### Records from a data collection

▼

Lemma complete_text data : text_complete data = true -> (-1 <= url_port (setting data "Endpoint") <= 65535)%Z ->
  exists c port, lastConfigOf data = Some (c, url_host (setting data "Endpoint"), port, text_awg data) /\
    AwgClientConfig.fromJson c = text_config data (url_host (setting data "Endpoint")) (text_port data).
Proof.
  intros Hc Hp. assert (Hs : exists c host port awg, lastConfigOf data = Some (c, host, port, awg)).
  { unfold text_complete, setting in Hc. rewrite !andb_true_iff in Hc. destruct Hc as [[[H1 H2] H3] H4].
    unfold lastConfigOf. rewrite H2, H3, H4. apply negb_true_iff in H1. rewrite H1. cbn [andb]. eauto. }
  destruct Hs as (c & host & port & awg & Hs). exists c, port.
  destruct (lastConfigOf_inv _ _ _ _ _ Hs) as (Hhost & _ & Hport & Hawg & Hcfg). subst host awg. split; [exact Hs|].
  rewrite Hcfg. f_equal. unfold text_port, setting in *. rewrite Hport. destruct (Z.eqb_spec (url_port (value (readSettings data) "Endpoint")) (-1)); cbn [negb].
  - reflexivity.
  - apply toInt_pretty. unfold int32_max. lia.
Qed.
(** The server that the import of an account's text leaves: its id, what is stored of it, and the
    client's settings it was made from. *)
Lemma account_stored data name key mode profile s :
  inv (im_repo s) -> has (im_repo s) (createUuid (m_uuids (im_repo s))) = false ->
  extractShareLink (im_repo s) data (fileName (slashes name)) = None ->
  checkConfigFormat data = ConfigTypes.WireGuard ->
  text_complete data = true -> (-1 <= url_port (setting data "Endpoint") <= 65535)%Z ->
  let s' := importTunnelCoreConfig data name key mode profile s in
  let r := im_repo s in
  let o := account_object key mode profile (config (extractConfigFromData r data (fileName (slashes name)))) in
  exists c port, lastConfigOf data = Some (c, url_host (setting data "Endpoint"), port, text_awg data) /\
    AwgClientConfig.fromJson c = text_config data (url_host (setting data "Endpoint")) (text_port data) /\
    holds (container_of c port (text_awg data)) o /\
    im_repo s' = store o r /\ m_defaultServerId (store o r) = stored_id r o /\
    nativeConfig (store o r) (stored_id r o) = Some (stored_payload r o) /\
    (forall j x, j <> stored_id r o -> (j, x) ∈ entries (abs (store o r)) <-> (j, x) ∈ entries (abs r)) /\
    im_signals s' = im_signals s ++ [importConfigChanged; importConfigChanged; importFinished; importConfigChanged].
Proof.
  intros Hi Hf Hs Ht Hc Hp. cbv zeta.
  destruct (complete_text data Hc Hp) as (c & port & Hl & Hcfg).
  destruct (extract_text _ _ _ _ _ _ _ Hs Ht Hl) as [He Ho].
  destruct (import_account data name key mode profile s _ He Ho) as [-> ->].
  set (o := account_object key mode profile _). set (r := im_repo s).
  assert (Hho : holds (container_of c port (text_awg data)) o) by (by apply holds_account).
  destruct (store_chosen Huuid r o Hi Hf) as (Hid & Hin & Hothers).
  exists c, port. split_and!; try done. exact (stored_native r o Hi Hf (proj1 Hho)).
Qed.
End Account.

▲

### Action item
Pull each line containing the word "intros" out of the data above.

### Reply to the task
  intros Hc Hp. assert (Hs : exists c host port awg, lastConfigOf data = Some (c, host, port, awg)).
  intros Hi Hf Hs Ht Hc Hp. cbv zeta.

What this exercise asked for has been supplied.